Back in first grade or maybe even kindergarten, I learned the mathematical significance of the plus sign. That little cross somehow meant more, like when 1 + 1 meant a little more than one, or when 1 + 100 meant a lot more than one. (Yes, I realize a plus sign followed by a zero actually doesn’t add anything more, but really – how often do you need to write out an equation that adds zero?)

Fifteen years later, however, plus signs do not carry the same weight. Please don’t take this as bragging, but during my four years at UCSB, I’ve earned exactly two A pluses. I’m not sure exactly why, but for some reason, two separate professors – who totally rock, by the way -have looked at my quarter’s work and said, “This guy did something right.” And that little cross sign got affixed to my A.

Unfortunately, academia doesn’t compute that plus into my grade point average. For the giant robot calculator I imagine figures out our GPAs, that plus sign might as well be a smiley face or a raisin or something.
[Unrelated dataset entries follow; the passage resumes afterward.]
(* ===== verification/Observability.v ===== *)
(** * Redaction, the audit log, alerts and readiness (observability.py) *)

From S2P Require Import Prelude Datetime PyValue PyText Json Digest.
#[local] Open Scope Z_scope.

(** ** Redaction

    Text is matched code point by code point, without regard to case: besides
    the two cases of a letter, [re.IGNORECASE] lets the long s, the dotless and
    the dotted i and the Kelvin sign match s, i and k. *)
Definition REDACTED : string := "[REDACTED]".

Definition fold_case (n : N) : N :=
  if (65 <=? n)%N && (n <=? 90)%N then n + 32
  else if bool_decide (n ∈ [304; 305]%N) then 105
  else if (n =? 383)%N then 115
  else if (n =? 8490)%N then 107
  else n.
Definition is_letter (n : N) : bool := let n := fold_case n in (97 <=? n)%N && (n <=? 122)%N.
(** [[A-Za-z0-9_]] *)
Definition is_token_char (n : N) : bool := is_letter n || ((48 <=? n)%N && (n <=? 57)%N) || (n =? 95)%N.

(** The rest after a word, in lower case. *)
Fixpoint after_word (w t : list N) : option (list N) :=
  match w, t with
  | [], _ => Some t
  | a :: w, b :: t => if (fold_case b =? a)%N then after_word w t else None
  | _, [] => None
  end.
Definition word (s : string) : list N := code_points s.
Fixpoint contains_word (w t : list N) : bool :=
  match after_word w t with
  | Some _ => true
  | None => match t with [] => false | _ :: t => contains_word w t end
  end.

(** [_SECRET_KEY]; [private[_-]?key] is three words. *)
Definition secret_words : list string :=
  ["secret"; "token"; "password"; "privatekey"; "private_key"; "private-key"; "authorization"; "cookie"; "credential"].
Definition is_secret_key (key : string) : bool := existsb (λ w, contains_word (word w) (code_points key)) secret_words.

(** The longest run of a class, and what follows. *)
Fixpoint span_of (p : N → bool) (t : list N) : list N * list N :=
  match t with
  | [] => ([], [])
  | n :: t' => if p n then let '(a, b) := span_of p t' in (n :: a, b) else ([], t)
  end.
(** A prefix and a run of at least twenty token characters. *)
Definition after_token (prefix : string) (t : list N) : option (list N) :=
  t ← after_word (word prefix) t;
  let '(run, rest) := span_of is_token_char t in
  if (20 <=? length run)%nat then Some rest else None.
(** [Bearer\s+\S+] *)
Definition after_bearer (t : list N) : option (list N) :=
  t ← after_word (word "bearer") t;
  let '(blanks, t) := span_of py_is_space t in
  let '(run, rest) := span_of (λ n, negb (py_is_space n)) t in
  if (1 <=? length blanks)%nat && (1 <=? length run)%nat then Some rest else None.
(** [-----BEGIN [A-Z ]*PRIVATE KEY-----]: the run of letters and spaces ends
    before a dash, so what it ends with decides. *)
Definition after_private_key (t : list N) : option (list N) :=
  t ← after_word (word "-----begin ") t;
  let '(run, rest) := span_of (λ n, is_letter n || (n =? 32)%N) t in
  match after_word (rev (word "private key")) (rev run) with
  | Some _ => after_word (word "-----") rest
  | None => None
  end.
Definition token_prefixes : list string := ["gho_"; "ghp_"; "ghu_"; "ghs_"; "ghr_"; "github_pat_"].
Definition first_some {A} (l : list (option A)) : option A := foldr (λ o r, match o with Some a => Some a | None => r end) None l.
(** [_SECRET_VALUE.match] at a position: what follows the match. *)
Definition after_secret (t : list N) : option (list N) :=
  first_some (((λ p, after_token p t) <$> token_prefixes) ++ [after_bearer t; after_private_key t]).
(** [_SECRET_VALUE.search] *)
Fixpoint holds_secret (t : list N) : bool :=
  bool_decide (is_Some (after_secret t)) || match t with [] => false | _ :: t => holds_secret t end.

(** [_SECRET_VALUE.sub(REDACTED, value)]; every match is longer than nothing. *)
Fixpoint sub_secrets (fuel : nat) (t : list N) : list N :=
  match fuel with
  | O => t
  | S fuel =>
      match after_secret t with
      | Some rest => code_points REDACTED ++ sub_secrets fuel rest
      | None => match t with [] => [] | n :: t => n :: sub_secrets fuel t end
      end
  end.
Definition redact_points (t : list N) : list N := sub_secrets (S (length t)) t.
Definition text_of_points (l : list N) : string := foldr (λ n s, utf8_encode n +:+ s) "" l.
Definition redact_text (s : string) : string := text_of_points (redact_points (code_points s)).

Fixpoint redact (v : pyval) : pyval :=
  match v with
  | VDict d => VDict (List.map (λ kv, (kv.1, if is_secret_key kv.1 then VStr REDACTED else redact kv.2)) d)
  | VList l => VList (List.map redact l)
  | VStr s => VStr (redact_text s)
  | _ => v
  end.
Curiously, it does have value when it’s in front of a B or a C or a D, but not an A, which is arguably the most important letter, seeing as how it’s first and it can mean the difference between getting into a top-notch grad school and settling for your safety school.

I’m fairly certain anybody who could change this policy won’t ever read this column – their loss, I suppose. But I’d be thrilled if the academic community could one day realize that their dismissal of the A plus is mathematical heresy. A change in grading policy could help lessen the blow of that C minus I got for the History 4A class I took Fall Quarter, when I studied beer instead of Babylon.

A more direct solution – one that professors could implement without clashing with university administration – would be to dole out A pluses more freely.

If a student does a superb job, leave a little space next to the A, then draw a little vertical line and then bisect it with a little horizontal line. Or go for the extra keystroke. Or send the proper smoke signal. However, it is that professors at this school turn their grades in at the end of the quarter, be just a little more lenient about recognizing the especially diligent.

Sure, the plus sign still means diddly poop when computing our overall GPAs., but it would be there on our transcripts. And when we apply to grad school or law school or whatever form of further education we want to pursue, those in charge of admissions might see that little guy and give our application a second thought.

A student who has an A+ or two – or five – clearly has the ability to excel in a given class and a desire to work hard. It’s mathematically irrelevant, for sure, but humans at least recognize that an A+ still carries a little weight.

Daily Nexus opinion editor Drew Mackie also carried a little weight until he started going to Jazzercise classes.